- Directed by: Nicholas Holland
- Written by: Nicholas Holland
- Produced by: Nicholas Holland Sam Logan Khaleghi Alexander M. Norris
- Starring: Keir Gilchrist Scout Taylor-Compton
- Cinematography: Cy Abdelnour
- Music by: Andy Nelson
- Production company: Diamond Dead Media
- Distributed by: Gravitas Ventures
- Release dates: October 14, 2021 (Chelsea); November 26, 2021 (United States & Canada);
- Country: United States
- Language: English

= An Intrusion =

An Intrusion is a 2021 American thriller film written and directed by Nicholas Holland and starring Keir Gilchrist and Scout Taylor-Compton.

==Plot==
The week of Christmas, Rebecca Hodges is frightened in her home one night when she sees someone in a mask depicting a woman's face has broken in and has been watching her in the dark. After being chased briefly, her parents Sam and Joyce are woken up before the intruder smashes their kitchen window with a Christmas decoration before running away. They call the police and after finding nothing, they agree to check up on them for the time being routinely. After the police leave, it is revealed through conversation that Sam doesn't trust his daughter and her relationship with a senior at school and that the family has been experiencing various degrees of vandalism in the week leading up to the incident. Joyce is concerned while Sam thinks it's likely Rebecca's boyfriend Layne Lewis is involved.

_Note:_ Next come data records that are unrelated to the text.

(* ===== verification/FuseSessionProps.v ===== *)
(** The requests that the FUSE library holds: each one that it reads is answered
    once, none is used after it is freed and none is lost; who may ask for what; and
    the limits that the first message sets. *)

From S2P Require Import Prelude.
From S2P Require Import CString.
From S2P Require Import FuseDir.
From S2P Require Import FuseWire.
From S2P Require Import FuseDevice.
From S2P Require Import FuseLowlevel.
From S2P Require Import FuseWireProps.

(** * The account of the requests *)

(** The numbers of the messages that were read, with their operations; [held] are
    requests that are in neither list for the moment. *)
Definition log : Type := list (Z * Z).

(** The numbers of the requests that are held. *)
Definition uniques (h : gmap nat fuse_req) (l : list nat) : list Z := omap (fun a => unique <$> h !! a) l.

Definition waiting (held : list nat) (f : fuse_ll) : list Z :=
  uniques (heap f) (held ++ requests f ++ interrupts f).

#[export] Instance uniques_perm h : Proper ((≡ₚ) ==> (≡ₚ)) (uniques h).
Proof. intros l l' H. unfold uniques. by rewrite H. Qed.

Lemma uniques_ext h h' l :
  (forall a, a ∈ l -> unique <$> h !! a = unique <$> h' !! a) -> uniques h l = uniques h' l.
Proof.
  induction l as [|a l IH]; intros Hl; [done |]. unfold uniques in *. cbn. rewrite Hl by (by left).
  rewrite IH by (intros; apply Hl; by right). done.
Qed.

Lemma uniques_cons h a l r : h !! a = Some r -> uniques h (a :: l) = unique r :: uniques h l.
Proof. intros Ha. unfold uniques. cbn. by rewrite Ha. Qed.

(** What needs no answer. *)
Definition silent (rec : log) (u : Z) : Prop := (FUSE_FORGET, u) ∈ rec \/ (FUSE_INTERRUPT, u) ∈ rec.

Lemma silent_app rec rec' u : silent rec u -> silent (rec ++ rec') u.
Proof. intros [?|?]; [left | right]; apply elem_of_app; by left. Qed.

Section Account.
(** Requests that need no answer. *)
Context (quiet : list nat).

Record inv (rec : log) (held : list nat) (f : fuse_ll) : Prop := Inv {
  inv_nodup : NoDup (held ++ requests f ++ interrupts f);
  inv_heap : forall a, a ∈ held ++ requests f ++ interrupts f <-> is_Some (heap f !! a);
  inv_req : forall a r, heap f !! a = Some r -> ctr r = 1 /\ (a < brk f)%nat /\ fits 8 (unique r);
  inv_intr : forall a r, a ∈ interrupts f -> heap f !! a = Some r -> (FUSE_INTERRUPT, unique r) ∈ rec;
  inv_quiet : forall a, a ∈ quiet -> (a < brk f)%nat /\ forall r, heap f !! a = Some r -> silent rec (unique r);
  inv_account : exists drop, rec.*2 ≡ₚ (field 8 8 <$> sent f) ++ waiting held f ++ drop /\
    Forall (silent rec) drop }.

(** The lists only matter up to order. *)
Lemma waiting_perm held held' f f' :
  held ++ requests f ++ interrupts f ≡ₚ held' ++ requests f' ++ interrupts f' ->
  heap f' = heap f -> waiting held f ≡ₚ waiting held' f'.
Proof. unfold waiting. intros Hp ->. by rewrite Hp. Qed.

Lemma inv_lists rec held held' f f' :
  inv rec held f ->
  held ++ requests f ++ interrupts f ≡ₚ held' ++ requests f' ++ interrupts f' ->
  heap f' = heap f -> brk f' = brk f -> sent f' = sent f ->
  (forall a r, a ∈ interrupts f' -> a ∉ interrupts f -> heap f !! a = Some r -> (FUSE_INTERRUPT, unique r) ∈ rec) ->
  inv rec held' f'.
Proof.
  intros [Hnd Hh Hr Hi Hq (drop & Hacc & Hd)] Hp Hheap Hbrk Hsent Hnew. split.
  - by rewrite <- Hp.
  - intros a. by rewrite <- Hp, Hheap.
  - intros a r. rewrite Hheap, Hbrk. apply Hr.
  - intros a r Ha. rewrite Hheap. destruct (decide (a ∈ interrupts f)); eauto.
  - intros a. rewrite Hheap, Hbrk. apply Hq.
  - exists drop. split; [| done]. rewrite Hacc, Hsent. f_equiv. f_equiv. by apply waiting_perm.
Qed.

(** A change of a request that keeps its number and its count. *)
Lemma inv_update rec held f a r r' :
  inv rec held f -> heap f !! a = Some r -> unique r' = unique r -> ctr r' = ctr r ->
  inv rec held (set_heap (<[a := r']> (heap f)) f).
Proof.
  intros [Hnd Hh Hr Hi Hq (drop & Hacc & Hd)] Ha Hu Hc.
  assert (forall b, unique <$> (<[a := r']> (heap f)) !! b = unique <$> heap f !! b) as Hun.
  { intros b. destruct (decide (a = b)) as [<-|]; [by rewrite lookup_insert_eq, Ha; cbn; rewrite Hu |].
    by rewrite lookup_insert_ne. }
  split; cbn [heap requests interrupts set_heap brk sent].
  - done.
  - intros b. rewrite Hh. destruct (decide (a = b)) as [<-|].
    + rewrite lookup_insert_eq, Ha. by split; eexists.
    + by rewrite lookup_insert_ne.
  - intros b s Hs. destruct (decide (a = b)) as [<-|].
    + rewrite lookup_insert_eq in Hs. injection Hs as <-. destruct (Hr a r Ha) as (? & ? & ?).
      rewrite Hu, Hc. done.
    + rewrite lookup_insert_ne in Hs by done. by apply Hr.
  - intros b s Hb Hs. destruct (decide (a = b)) as [<-|].
    + rewrite lookup_insert_eq in Hs. injection Hs as <-. rewrite Hu. by apply (Hi a r).
    + rewrite lookup_insert_ne in Hs by done. by apply (Hi b s).
  - intros b Hb. destruct (Hq b Hb) as [? Hs]. split; [done |]. intros s. destruct (decide (a = b)) as [<-|].
    + rewrite lookup_insert_eq. intros [= <-]. rewrite Hu. by apply Hs.
    + rewrite lookup_insert_ne by done. apply Hs.
  - exists drop. split; [| done]. rewrite Hacc. cbn [sent set_heap]. f_equiv. f_equiv.
    unfold waiting. cbn [heap requests interrupts set_heap]. by rewrite (uniques_ext (heap f) (<[a := r']> (heap f))).
Qed.

(** ** A request that is freed *)

Definition without (a : nat) (l : list nat) : list nat := filter (.≠ a) l.

Lemma without_notin a l : a ∉ l -> without a l = l.
Proof.
  unfold without. induction l as [|b l IH]; [done |]. rewrite not_elem_of_cons. intros [? ?].
  rewrite filter_cons_True by done. by rewrite IH.
Qed.

Lemma without_perm a l : NoDup l -> a ∈ l -> l ≡ₚ a :: without a l.
Proof.
  induction l as [|b l IH]; [by rewrite elem_of_nil |].
  rewrite NoDup_cons, elem_of_cons. intros [Hb Hnd] [->|Ha].
  - assert (without b (b :: l) = without b l) as -> by (unfold without; by rewrite filter_cons_False by auto).
    by rewrite (without_notin b l).
  - assert (without a (b :: l) = b :: without a l) as ->
      by (unfold without; by rewrite filter_cons_True by (intros ->; done)).
    rewrite (IH Hnd Ha) at 1. apply Permutation_swap.
Qed.

Lemma without_app a l k : without a (l ++ k) = without a l ++ without a k.
Proof. apply filter_app. Qed.

(** The state without the request [a], with the messages [sent']. *)
Lemma inv_remove rec held f a r f' :
  inv rec held f -> heap f !! a = Some r ->
  heap f' = delete a (heap f) -> brk f' = brk f -> requests f' = without a (requests f) ->
  interrupts f' = without a (interrupts f) ->
  ((sent f' = sent f /\ silent rec (unique r)) \/
   exists b, sent f' = sent f ++ [b] /\ field 8 8 b = unique r) ->
  inv rec (without a held) f'.
Proof.
  intros [Hnd Hh Hr Hi Hq (drop & Hacc & Hd)] Ha Hheap Hbrk Hreq Hint Hsent.
  set (l := held ++ requests f ++ interrupts f) in *.
  assert (without a held ++ requests f' ++ interrupts f' = without a l) as Hl.
  { unfold l. by rewrite !without_app, Hreq, Hint. }
  assert (a ∈ l) as Hin by (apply Hh; by eexists).
  assert (NoDup (without a l)) as Hnd' by by apply NoDup_filter.
  assert (waiting held f ≡ₚ unique r :: waiting (without a held) f') as Hw.
  { unfold waiting. fold l. rewrite Hl, Hheap.
    transitivity (uniques (heap f) (a :: without a l)); [by rewrite <- (without_perm a l Hnd Hin) |].
    rewrite (uniques_cons _ _ _ _ Ha). f_equiv. rewrite (uniques_ext (heap f) (delete a (heap f))); [done |].
    intros b [Hne _]%list_elem_of_filter. by rewrite lookup_delete_ne. }
  split.
  - by rewrite Hl.
  - intros b. rewrite Hl, Hheap. unfold without. rewrite list_elem_of_filter, Hh.
    destruct (decide (a = b)) as [<-|].
    + rewrite lookup_delete_eq. split; [by intros [? _] | by intros []].
    + rewrite lookup_delete_ne by done. naive_solver.
  - intros b s. rewrite Hheap, Hbrk. intros [_ Hs]%lookup_delete_Some. by apply Hr.
  - intros b s. rewrite Hheap, Hint. intros [_ Hb]%list_elem_of_filter [_ Hs]%lookup_delete_Some. by apply (Hi b).
  - intros b Hb. rewrite Hheap, Hbrk. destruct (Hq b Hb) as [? Hs]. split; [done |].
    intros s [_ ?]%lookup_delete_Some. by apply Hs.
  - destruct Hsent as [[-> Hsil]|(b & -> & Hb)].
    + exists (unique r :: drop). split; [| by constructor]. rewrite Hacc, Hw.
      f_equiv. cbn. apply Permutation_middle.
    + exists drop. split; [| done]. rewrite Hacc, Hw, fmap_app. cbn. rewrite Hb, <- app_assoc. cbn. done.
Qed.

Lemma inv_held_notin rec a held f :
  inv rec (a :: held) f -> (a ∉ held) /\ (a ∉ requests f) /\ (a ∉ interrupts f).
Proof. intros [Hnd _ _ _ _ _]. cbn in Hnd. rewrite NoDup_cons, !elem_of_app in Hnd. tauto. Qed.

Lemma without_head a held : a ∉ held -> without a (a :: held) = held.
Proof. intros Ha. unfold without. rewrite filter_cons_False by auto. by apply without_notin. Qed.

(** A held request that needs no answer. *)
Lemma inv_free rec held f a r :
  inv rec (a :: held) f -> heap f !! a = Some r -> silent rec (unique r) ->
  inv rec held (set_heap (delete a (heap f)) f).
Proof.
  intros Hinv Ha Hs. destruct (inv_held_notin _ _ _ _ Hinv) as (Hh & Hr & Hi).
  rewrite <- (without_head a held Hh). eapply inv_remove; try done.
  - cbn. by rewrite without_notin.
  - cbn. by rewrite without_notin.
  - by left.
Qed.

(** ** A new request *)

Lemma field_fits n pos b : fits n (field n pos b).
Proof.
  unfold field, fits. assert (forall l, 0 <= le_value l < 256 ^ strlen l) as H.
  { induction l as [|c l IH]; [done |]. rewrite strlen_cons, Z.pow_add_r by (done || apply strlen_nonneg).
    cbn [le_value]. pose proof (code_range c). lia. }
  specialize (H (take n (drop pos b))). split; [lia |].
  eapply Z.lt_le_trans; [apply H |]. apply Z.pow_le_mono_r; [done |]. unfold strlen.
  rewrite length_take. lia.
Qed.

Lemma inv_new rec held f r op f' :
  inv rec held f -> ctr r = 1 -> fits 8 (unique r) ->
  heap f' = <[brk f := r]> (heap f) -> brk f' = S (brk f) -> requests f' = requests f ->
  interrupts f' = interrupts f -> sent f' = sent f ->
  inv (rec ++ [(op, unique r)]) (brk f :: held) f'.
Proof.
  intros [Hnd Hh Hr Hi Hq (drop & Hacc & Hd)] Hc Hf Hheap Hbrk Hreq Hint Hsent.
  assert (heap f !! brk f = None) as Hfresh.
  { destruct (heap f !! brk f) as [s|] eqn:E; [| done]. destruct (Hr _ _ E) as (_ & ? & _). lia. }
  assert (brk f ∉ held ++ requests f ++ interrupts f) as Hnew by (rewrite Hh, Hfresh; by intros []).
  split; cbn [app]; rewrite ?Hreq, ?Hint.
  - by constructor.
  - intros a. rewrite elem_of_cons, Hh, Hheap. destruct (decide (a = brk f)) as [->|].
    + rewrite lookup_insert_eq. split; [by eexists | by left].
    + rewrite lookup_insert_ne by done. tauto.
  - intros a s. rewrite Hheap, Hbrk. destruct (decide (a = brk f)) as [->|].
    + rewrite lookup_insert_eq. intros [= <-]. auto with lia.
    + rewrite lookup_insert_ne by done. intros (? & ? & ?)%Hr. auto with lia.
  - intros a s Ha. rewrite Hheap. destruct (decide (a = brk f)) as [->|].
    + destruct Hnew. rewrite !elem_of_app. auto.
    + rewrite lookup_insert_ne by done. intros Hs. apply elem_of_app. left. by apply (Hi a).
  - intros a Ha. rewrite Hheap, Hbrk. destruct (Hq a Ha) as [? Hs]. split; [lia |]. intros s.
    rewrite lookup_insert_ne by lia. intros ?%Hs. by apply silent_app.
  - exists drop. split.
    + rewrite fmap_app, Hacc, Hsent. cbn [fmap list_fmap snd]. unfold waiting. cbn [app].
      rewrite Hreq, Hint, Hheap, (uniques_cons _ _ _ r) by apply lookup_insert_eq.
      rewrite (uniques_ext (<[brk f := r]> (heap f)) (heap f)).
      2:{ intros a Ha. rewrite lookup_insert_ne; [done |]. by intros <-. }
      rewrite <- !app_assoc. f_equiv. rewrite (app_assoc _ drop), <- Permutation_cons_append. done.
    + eapply Forall_impl; [exact Hd |]. intros u ?. by apply silent_app.
Qed.

(** * The operations on requests *)

Create HintDb decoders.

Section Session.
Context (alloc_ok : nat -> bool) (chan_send : nat -> Z) (chan_bufsize : Z).
Context (op : lowlevel_op -> bool) (op_init : fuse_conn_info -> fuse_conn_info).

Lemma returns_load req f (Q : fuse_req -> fuse_ll -> Prop) :
  (forall r, heap f !! req = Some r -> Q r f) -> returns (load req) f Q.
Proof.
  intros HQ. apply returns_bind, returns_get. destruct (heap f !! req) eqn:E; [| done].
  by apply returns_ret, HQ.
Qed.

Lemma returns_update req g f (Q : unit -> fuse_ll -> Prop) :
  (forall r, heap f !! req = Some r -> Q tt (set_heap (<[req := g r]> (heap f)) f)) ->
  returns (update req g) f Q.
Proof. intros HQ. apply returns_bind, returns_load. intros r Hr. by apply returns_modify, HQ. Qed.

Lemma returns_free req f (Q : unit -> fuse_ll -> Prop) :
  (forall r, heap f !! req = Some r -> Q tt (set_heap (delete req (heap f)) f)) -> returns (free req) f Q.
Proof. intros HQ. apply returns_bind, returns_load. intros r Hr. by eapply returns_modify, HQ. Qed.

(** After a reply, or after [free_req] of what needs none, a request is gone. *)
Definition gone (rec : log) (req : nat) (held : list nat) (f f' : fuse_ll) : Prop :=
  inv rec (without req held) f' /\ requests f' = without req (requests f) /\ heap f' = delete req (heap f).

It is then shown that Sam has been having an affair with a woman named Julia Hilt, a paralegal at the law firm where he is an attorney. He attempts to end things that morning with the woman before work but has sex one final time with her before leaving. Later that morning, Sam receives an email from an unknown sender with pictures of him and Julia having sex in her apartment earlier that morning with an ominous message about the interior of his home. He attempts to hide the information and his concern when his co-worker and brother-in-law Chris comes to his office before eventually deleting the email, believing the threat to be a bluff. Meanwhile, Rebecca and her friend Mel pull her car over after leaving school due to a foul smell coming from the trunk while Layne watches from a distance. The girls are frightened when they find a dead deer. Sam attempts to speak to Julia about the email, which she shows great concern over when Joyce calls and tells him what has happened.

At the police station, Sam is questioned by Detective Savannah Simpson about the vandalism, intruder, and the dead deer, believing it is likely either someone close to the family, someone stalking Rebecca, or someone with a personal grudge against Sam. He casually mentions that he has been also receiving threatening emails that he thinks are related but declines to allow Savannah to see them due to what says are "sensitive work matters." She finds this strange but says she will continue to follow up and check in with the family.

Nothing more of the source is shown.